If you have $20,000 to blow, you can now get the most advanced consumer TV on the market.
LG has officially launched the very first TV to be sold as an "ultra HD" set.
The Consumer Electronics Association (CEA) officially dubbed the next advancement in consumer video resolution as “Ultra HD” earlier this month. This moniker, or variations thereof — like “Ultra Definition” — have been used in PR literature from various early adopting companies, but this certification from the CEA will now make it a part of the entire industry’s vernacular.
Previously, the technology was referred to as 4K because it has a horizontal resolution of around 4,000 pixels. The technology offers resolutions that are nearly four times greater than current 1080p technology.
Many major manufacturers are already offering TV sets with this resolution, including Sony, Toshiba, LG, and ViewSonic. These sets don’t come cheap, though.
In addition to the high price barrier to entry, the problem with the new standard is that there are very few sources of content. Aside from very specialized pieces of content or equipment, the only real draw for Ultra HD sets is the ability to upscale 1080p media, and of course the promise that more content will be on the way soon.
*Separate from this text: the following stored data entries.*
(* ===== verification/PgSchema.v ===== *)
(** * The database schema (migrations/*.sql, the scan functions of postgres_repository.go)

    The rows of the five tables after all migrations, with nullable columns as
    options, and how a row becomes the value the repository returns.  The
    columns [pending], [pending_since] and [pending_job_id] of [monitors] are
    deprecated and no statement mentions them. *)

From stdpp Require Import base list gmap strings.
From Stdlib Require Import ZArith Lia Ascii.
From S2P Require Import Prelude GoNum GoStrings NetworkPolicy Egress Domain Alert Sql.
#[local] Open Scope string_scope.
#[local] Open Scope list_scope.
#[local] Open Scope Z_scope.

(** ** Rows *)

Record monitor_row := mkMonitorRow {
  m_id : string; m_url : string; m_interval_seconds : Z; m_timeout_seconds : Z; m_expected_status : Z;
  m_status : MonitorStatus; m_enabled : bool; m_next_check_at : Time; m_created_at : Time; m_updated_at : Time;
  m_last_status_code : option Z; m_last_latency_ms : option Z; m_last_checked_at : option Time; m_last_error : string;
}.
#[export] Instance eta_monitor_row : Eta monitor_row := λ r,
  mkMonitorRow (m_id r) (m_url r) (m_interval_seconds r) (m_timeout_seconds r) (m_expected_status r) (m_status r)
    (m_enabled r) (m_next_check_at r) (m_created_at r) (m_updated_at r) (m_last_status_code r)
    (m_last_latency_ms r) (m_last_checked_at r) (m_last_error r).

Record job_row := mkJobRow {
  j_id : string; j_monitor_id : string; j_kind : CheckJobKind; j_scheduled_for : Time; j_status : CheckJobStatus;
  j_attempt : Z; j_available_at : Time; j_published_at : option Time; j_processing_started_at : option Time;
  j_lease_expires_at : option Time; j_lease_token : option string; j_completed_at : option Time;
  j_last_error : string; j_created_at : Time; j_updated_at : Time; j_publication_token : option string;
}.
#[export] Instance eta_job_row : Eta job_row := λ r,
  mkJobRow (j_id r) (j_monitor_id r) (j_kind r) (j_scheduled_for r) (j_status r) (j_attempt r) (j_available_at r)
    (j_published_at r) (j_processing_started_at r) (j_lease_expires_at r) (j_lease_token r) (j_completed_at r)
    (j_last_error r) (j_created_at r) (j_updated_at r) (j_publication_token r).

Record result_row := mkResultRow {
  c_id : string; c_job_id : option string; c_monitor_id : string; c_status_code : Z; c_latency_ms : Z;
  c_error : string; c_success : bool; c_checked_at : Time; c_recorded_at : Time;
}.

Record incident_row := mkIncidentRow {
  i_id : string; i_monitor_id : string; i_status : IncidentStatus; i_failure_count : Z; i_first_failure_at : Time;
  i_last_failure_at : Time; i_resolved_at : option Time; i_last_error : string; i_last_alerted_at : option Time;
  i_alert_count : Z; i_created_at : Time; i_updated_at : Time;
}.
#[export] Instance eta_incident_row : Eta incident_row := λ r,
  mkIncidentRow (i_id r) (i_monitor_id r) (i_status r) (i_failure_count r) (i_first_failure_at r)
    (i_last_failure_at r) (i_resolved_at r) (i_last_error r) (i_last_alerted_at r) (i_alert_count r)
    (i_created_at r) (i_updated_at r).

Inductive AlertStatus := alertPending | alertProcessing | alertDelivered | alertDead.
#[export] Instance AlertStatus_eq_dec : EqDecision AlertStatus.
Proof. solve_decision. Defined.

Record alert_row := mkAlertRow {
  a_id : string; a_idempotency_key : string; a_incident_id : string; a_monitor_id : string; a_event_type : string;
  a_payload : AlertPayload; a_status : AlertStatus; a_attempt_count : Z; a_available_at : Time;
  a_lease_token : option string; a_locked_until : option Time; a_delivered_at : option Time; a_last_error : string;
  a_created_at : Time; a_updated_at : Time;
}.
#[export] Instance eta_alert_row : Eta alert_row := λ r,
  mkAlertRow (a_id r) (a_idempotency_key r) (a_incident_id r) (a_monitor_id r) (a_event_type r) (a_payload r)
    (a_status r) (a_attempt_count r) (a_available_at r) (a_lease_token r) (a_locked_until r) (a_delivered_at r)
    (a_last_error r) (a_created_at r) (a_updated_at r).

Record Tables := mkTables {
  monitors : gmap string monitor_row;
  check_jobs : gmap string job_row;
  check_results : gmap string result_row;
  incidents : gmap string incident_row;
  alert_outbox : gmap string alert_row;
}.
#[export] Instance eta_Tables : Eta Tables := λ d,
  mkTables (monitors d) (check_jobs d) (check_results d) (incidents d) (alert_outbox d).

Definition empty_tables : Tables := mkTables ∅ ∅ ∅ ∅ ∅.

(** ** Reading rows *)

Definition scanCheckJob (r : job_row) : CheckJobRecord :=
  mkCheckJobRecord (j_id r) (j_monitor_id r) (j_kind r) (j_scheduled_for r) (j_status r) (j_attempt r)
    (j_available_at r) (default time_zero (j_published_at r)) (default time_zero (j_processing_started_at r))
    (default time_zero (j_lease_expires_at r)) (default "" (j_lease_token r)) (default "" (j_publication_token r))
    (default time_zero (j_completed_at r)) (j_last_error r) (j_created_at r) (j_updated_at r).

Definition scanMonitor (r : monitor_row) : Monitor :=
  mkMonitor (m_id r) (m_url r) (m_interval_seconds r) (m_timeout_seconds r) (m_expected_status r) (m_status r)
    (m_enabled r) (m_next_check_at r) (m_created_at r) (m_updated_at r) (default 0 (m_last_status_code r))
    (default 0 (m_last_latency_ms r)) (default time_zero (m_last_checked_at r)) (m_last_error r).

(** [COALESCE(job_id, '')]. *)
Definition scanCheckRecord (r : result_row) : CheckRecord :=
  mkCheckRecord (c_id r) (default "" (c_job_id r)) (c_monitor_id r) (c_status_code r) (c_latency_ms r) (c_error r)
    (c_success r) (c_checked_at r).

Definition scanIncident (r : incident_row) : Incident :=
  mkIncident (i_id r) (i_monitor_id r) (i_status r) (i_failure_count r) (i_first_failure_at r)
    (i_last_failure_at r) (default time_zero (i_resolved_at r)) (i_last_error r)
    (default time_zero (i_last_alerted_at r)) (i_alert_count r) (i_created_at r) (i_updated_at r).

(** ** Conditions the statements share *)

(** [status IN ('scheduled', 'queued', 'processing', 'failed')]. *)
Definition job_active (r : job_row) : bool :=
  match j_status r with checkJobStatusCompleted | checkJobStatusDead => false | _ => true end.
Definition job_is (st : CheckJobStatus) (r : job_row) : bool := bool_decide (j_status r = st).
Definition active_of (monitorID : string) (r : job_row) : bool :=
  String.eqb (j_monitor_id r) monitorID && job_active r.

Definition incident_open (r : incident_row) : bool := bool_decide (i_status r = incidentStatusOpen).
Definition open_of (monitorID : string) (r : incident_row) : bool :=
  String.eqb (i_monitor_id r) monitorID && incident_open r.
Definition alert_is (st : AlertStatus) (r : alert_row) : bool := bool_decide (a_status r = st).

(** Comparing a nullable column: NULL makes the condition fail. *)
Definition col_le (c : option Time) (t : Time) : bool := match c with Some x => x <=? t | None => false end.
Definition col_gt (c : option Time) (t : Time) : bool := match c with Some x => t <? x | None => false end.
Definition col_is (c : option string) (s : string) : bool := match c with Some x => String.eqb x s | None => false end.

(** ** Constraints *)

(** The CHECK constraints of [monitors]; [char_length] counts characters. *)
Definition monitor_check (r : monitor_row) : bool :=
  (30 <=? m_interval_seconds r) && (m_interval_seconds r <=? 86400)
  && (1 <=? m_timeout_seconds r) && (m_timeout_seconds r <=? 60)
  && (100 <=? m_expected_status r) && (m_expected_status r <=? 599)
  && (RuneCountInString (m_url r) <=? 8192).

(** The CHECK constraint that ties an alert's lease to its status. *)
Definition alert_check (r : alert_row) : bool :=
  (0 <=? a_attempt_count r)
  && match a_status r, a_lease_token r, a_locked_until r with
     | alertProcessing, Some _, Some _ => true
     | alertProcessing, _, _ => false
     | _, None, None => true
     | _, _, _ => false
     end.

Definition job_check (r : job_row) : bool := 0 <=? j_attempt r.

Section unique.
Context {R K : Type} `{EqDecision K}.

(** [CREATE UNIQUE INDEX ON t (key) WHERE p], and [REFERENCES]. *)
Definition unique_where (p : R → bool) (key : R → K) (t : gmap string R) : Prop :=
  ∀ k1 k2 r1 r2, t !! k1 = Some r1 → t !! k2 = Some r2 → p r1 = true → p r2 = true → key r1 = key r2 → k1 = k2.
Definition refers {S} (key : R → string) (t : gmap string R) (u : gmap string S) : Prop :=
  ∀ k r, t !! k = Some r → is_Some (u !! key r).

Lemma unique_update p key q f t :
  unique_where p key t → (∀ r, key (f r) = key r) → (∀ r, q r = true → p (f r) = true → p r = true) →
  unique_where p key (update_rows q f t).
Proof.
  intros Ht Hk Hp k1 k2 r1 r2 (x1 & H1 & ->)%lookup_update_rows_Some (x2 & H2 & ->)%lookup_update_rows_Some.
  assert (∀ x, p (if q x then f x else x) = true → p x = true) as Hp'.
  { intros x. destruct (q x) eqn:Hq; [by apply Hp|done]. }
  assert (∀ x, key (if q x then f x else x) = key x) as Hk' by (intros x; destruct (q x); [apply Hk|done]).
  intros Hp1%Hp' Hp2%Hp'. rewrite !Hk'. by apply Ht.
Qed.

Lemma unique_delete p key q t : unique_where p key t → unique_where p key (delete_rows q t).
Proof. intros Ht k1 k2 r1 r2 [H1 _]%lookup_delete_rows_Some [H2 _]%lookup_delete_rows_Some. by apply Ht. Qed.

Lemma unique_insert p key t k r :
  unique_where p key t → (∀ k' r', t !! k' = Some r' → p r' = true → key r' = key r → p r = true → k' = k) →
  unique_where p key (<[k := r]> t).
Proof.
  intros Ht Hn k1 k2 r1 r2 [[<- <-]|[Hne1 H1]]%lookup_insert_Some [[<- <-]|[Hne2 H2]]%lookup_insert_Some; [done| | |by apply Ht].
  - intros Hp1 Hp2 Hk. symmetry. by eapply Hn.
  - intros Hp1 Hp2 Hk. by eapply Hn.
Qed.

Lemma refers_update {S} key q f t (u : gmap string S) :
  refers key t u → (∀ r, key (f r) = key r) → refers key (update_rows q f t) u.
Proof.
  intros Ht Hk k r (x & Hx & ->)%lookup_update_rows_Some. destruct (q x); [rewrite Hk|]; by eapply Ht.
Qed.
Lemma refers_delete {S} key q t (u : gmap string S) : refers key t u → refers key (delete_rows q t) u.
Proof. intros Ht k r [Hk _]%lookup_delete_rows_Some. by eapply Ht. Qed.
Lemma refers_insert {S} key t (u : gmap string S) k r :
  refers key t u → is_Some (u !! key r) → refers key (<[k := r]> t) u.
Proof. intros Ht Hr i x [[<- <-]|[_ Hx]]%lookup_insert_Some; [done|by eapply Ht]. Qed.
(** The referenced table may gain rows, and keeps the keys of updated ones. *)
Lemma refers_dom {S S'} key t (u : gmap string S) (u' : gmap string S') :
  refers key t u → dom u ⊆ dom u' → refers key t u'.
Proof. intros Ht Hd k r Hk. apply elem_of_dom, Hd, elem_of_dom. by eapply Ht. Qed.

Lemma rows_update (P : R → Prop) q f (t : gmap string R) :
  map_Forall (λ _, P) t → (∀ r, P r → q r = true → P (f r)) → map_Forall (λ _, P) (update_rows q f t).
Proof.
  intros Ht Hf k r (x & Hx & ->)%lookup_update_rows_Some. destruct (q x) eqn:Hq; [apply Hf; [|done]|]; by eapply Ht.
Qed.
Lemma rows_delete (P : R → Prop) q (t : gmap string R) :
  map_Forall (λ _, P) t → map_Forall (λ _, P) (delete_rows q t).
Proof. intros Ht k r [Hk _]%lookup_delete_rows_Some. by eapply Ht. Qed.
End unique.

Lemma dom_update_rows {R} (p : R → bool) f t : dom (update_rows p f t) = dom t.
Proof. unfold update_rows. by rewrite dom_fmap_L. Qed.

(** ** The invariant of the tables

    The constraints of the schema, and what the code keeps beyond them: a job
    that is being processed, and no other, holds a lease token with an expiry,
    and has been attempted; a monitor's status follows its switch; resolved
    incidents, and no others, have a resolution time. *)

Definition job_row_ok (r : job_row) : Prop :=
  job_check r = true ∧
  if decide (j_status r = checkJobStatusProcessing)
  then is_Some (j_lease_expires_at r) ∧ (∃ tok, j_lease_token r = Some tok ∧ tok ≠ "") ∧ 1 <= j_attempt r
  else j_lease_token r = None.

Definition monitor_row_ok (r : monitor_row) : Prop :=
  monitor_check r = true ∧ (m_status r = monitorStatusActive ↔ m_enabled r = true).

Definition incident_row_ok (r : incident_row) : Prop :=
  (i_status r = incidentStatusResolved ↔ is_Some (i_resolved_at r)).

Definition always {R} (_ : R) : bool := true.

Record tables_wf (d : Tables) : Prop := {
  tw_monitors : keyed m_id (monitors d);
  tw_monitor_rows : map_Forall (λ _, monitor_row_ok) (monitors d);
  tw_url : unique_where always m_url (monitors d);
  tw_jobs : keyed j_id (check_jobs d);
  tw_job_rows : map_Forall (λ _, job_row_ok) (check_jobs d);
  tw_one_active : unique_where job_active j_monitor_id (check_jobs d);
  tw_job_monitor : refers j_monitor_id (check_jobs d) (monitors d);
  tw_results : keyed c_id (check_results d);
  tw_result_job : unique_where (λ r, bool_decide (is_Some (c_job_id r))) c_job_id (check_results d);
  tw_result_monitor : refers c_monitor_id (check_results d) (monitors d);
  tw_incidents : keyed i_id (incidents d);
  tw_incident_rows : map_Forall (λ _, incident_row_ok) (incidents d);
  tw_one_open : unique_where incident_open i_monitor_id (incidents d);
  tw_incident_monitor : refers i_monitor_id (incidents d) (monitors d);
  tw_alerts : keyed a_id (alert_outbox d);
  tw_alert_rows : map_Forall (λ _ r, alert_check r = true) (alert_outbox d);
  tw_alert_key : unique_where always a_idempotency_key (alert_outbox d);
  tw_alert_incident : refers a_incident_id (alert_outbox d) (incidents d);
  tw_alert_monitor : refers a_monitor_id (alert_outbox d) (monitors d);
}.

Lemma empty_tables_wf : tables_wf empty_tables.
Proof.
  split; try (intros ????; cbn; by rewrite lookup_empty); try (intros ??; cbn; by rewrite lookup_empty);
    intros ???? H; cbn in H; by rewrite lookup_empty in H.
Qed.
(* ===== verification/Postgres.v ===== *)
(** * The PostgreSQL repository: monitors, jobs and results (postgres_repository.go)

    [PostgresMonitorRepository], one definition per method ([pg_] and the
    method's name).  The statements of a method are functions on the tables;
    [exec] and [query] send them, [transaction] is [Begin ... Commit] with the
    deferred rollback.  The slices made for a limit are taken to be within the
    capacity [make] accepts: limits are configured between 1 and 1000. *)

From stdpp Require Import base list gmap strings.
From Stdlib Require Import ZArith Lia Ascii.
From Corelib Require Import SpecFloat.
From S2P Require Import Prelude GoNum GoStrings NetworkPolicy Egress Domain History Store Alert Sql PgSchema.
#[local] Open Scope string_scope.
#[local] Open Scope list_scope.
#[local] Open Scope Z_scope.
#[local] Open Scope sql_scope.
#[local] Abbreviation proc := (Sql.proc (DB:=Tables)).
#[local] Abbreviation stmt := (Sql.stmt (DB:=Tables)).

(** The order of [text] columns is that of the database's collation, which
    tells different strings apart. *)
Class Collation := {
  collate : string → string → Z;
  collate_good :: GoodCmp collate;
  collate_antisym a b : collate a b <= 0 → collate b a <= 0 → a = b;
}.

Definition isUniqueViolation (e : GoError) : bool :=
  match e with ErrInfra code => code =? 23505 | _ => false end.

Record AlertPolicy := { Enabled : bool; FailureThreshold : Z; Cooldown : Z }.

Section repository.
Context `{UN : !Unicode, UP : !URLParser, MR : !MapRange, SV : !Server Tables, CO : !Collation}.

Definition read {A} (ps : list param) (f : Tables → A) : proc A := query ps (λ _ _ d, (d, Ok (f d))).
Definition tx_read {A} (ps : list param) (f : Tables → A) : proc A := exec ps (λ _ _ d, (d, Ok (f d))).

(** ** Monitors *)

Definition pg_Count : proc Z := read [] (λ d, Z.of_nat (size (monitors d))).

(** Writing a monitor: its CHECK constraints, then the unique URL. *)
Definition put_monitor (row : monitor_row) (d : Tables) : Tables * res GoError (option monitor_row) :=
  if negb (monitor_check row) then (d, Err check_violation)
  else if exists_row (λ r, String.eqb (m_url r) (m_url row) && negb (String.eqb (m_id r) (m_id row))) (monitors d)
  then (d, Err unique_violation)
  else (d <| monitors := <[m_id row := row]> (monitors d) |>, Ok (Some row)).

Definition insert_monitor (row : Time → monitor_row) : stmt (option monitor_row) := λ now _ d,
  match monitors d !! m_id (row now) with
  | Some _ => (d, Err (if monitor_check (row now) then unique_violation else check_violation))
  | None => put_monitor (row now) d
  end.

(** [isUniqueViolation] and [pgx.ErrNoRows] become the repository's errors. *)
Definition monitor_result (r : res GoError (option monitor_row)) : proc monitor_row :=
  match r with
  | Err e => fail (if isUniqueViolation e then ErrMonitorExists else e)
  | Ok None => fail ErrMonitorNotFound
  | Ok (Some row) => ret row
  end.

Definition pg_Create (p : NetworkPolicy) (input : MonitorInput) (rnd : Entropy) : proc Monitor :=
  match validateMonitorInput input p with
  | Some err => fail err
  | None =>
      let enabled := default true (in_Enabled input) in
      let status := if enabled then monitorStatusActive else monitorStatusDisabled in
      let row now :=
        mkMonitorRow (newMonitorID rnd) (in_URL input) (in_IntervalSeconds input) (in_TimeoutSeconds input)
          (in_ExpectedStatus input) status enabled now now now None None None "" in
      let+ r := try (query [text (newMonitorID rnd); text (in_URL input); int4 (in_IntervalSeconds input);
                            int4 (in_TimeoutSeconds input); int4 (in_ExpectedStatus input)] (insert_monitor row)) in
      let+ row := monitor_result r in
      ret (scanMonitor row)
  end.

(** [ORDER BY created_at, id OFFSET offset LIMIT limit]; a negative number is
    an error of the server. *)
Definition page_rows {R} (cmp : R → R → Z) (offset limit : Z) (rows : list R) : res GoError (list R) :=
  if (offset <? 0) || (limit <? 0) then Err invalid_parameter else Ok (order_limit cmp offset limit rows).

Definition compare_monitor_rows (a b : monitor_row) : Z :=
  if m_created_at a =? m_created_at b then collate (m_id a) (m_id b) else TimeCompare (m_created_at a) (m_created_at b).

Definition pg_List (offset limit : Z) : proc (list Monitor * Z) :=
  let+ total := pg_Count in
  let+ rows := query [] (λ _ _ d, (d, page_rows compare_monitor_rows offset limit (map_range (monitors d)).*2)) in
  ret (scanMonitor <$> rows, total).

Definition pg_Get (id : string) : proc Monitor :=
  let+ row := read [text id] (λ d, monitors d !! id) in
  match row with None => fail ErrMonitorNotFound | Some row => ret (scanMonitor row) end.

(** The row written by [UPDATE monitors SET ...]. *)
Definition updated_row (row : monitor_row) (updated : Monitor) (semanticsChanged : bool) : monitor_row :=
  mkMonitorRow (m_id row) (mon_URL updated) (mon_IntervalSeconds updated) (mon_TimeoutSeconds updated)
    (mon_ExpectedStatus updated) (mon_Status updated) (mon_Enabled updated) (timestamptz (mon_NextCheckAt updated))
    (m_created_at row) (timestamptz (mon_UpdatedAt updated))
    (if semanticsChanged then None else m_last_status_code row)
    (if semanticsChanged then None else m_last_latency_ms row)
    (if semanticsChanged then None else m_last_checked_at row)
    (if semanticsChanged then "" else m_last_error row).

Definition resolved_row (now : Time) (r : incident_row) : incident_row :=
  r <| i_status := incidentStatusResolved |> <| i_resolved_at := Some now |> <| i_updated_at := now |>.

Definition resolve_open (monitorID : string) (now : Time) (d : Tables) : Tables :=
  d <| incidents := update_rows (open_of monitorID) (resolved_row now) (incidents d) |>.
Before being ushered into the consumer market, 4K (“Ultra HD”) displays have been used primarily for commercial purposes, whether it’s digital in-store displays or eye-catching advertisements at arenas or trade shows.
To be able to use the newly minted Ultra HD label, displays will need to have a resolution of at least 3840 x 2160, and an aspect of at least 16×9. They also need to have a digital input capable of delivering 4K content. While Ultra HD is still very much a niche market, this move from the CEA should accelerate the pace of content creation, manufacturer support, and eventually consumer adoption.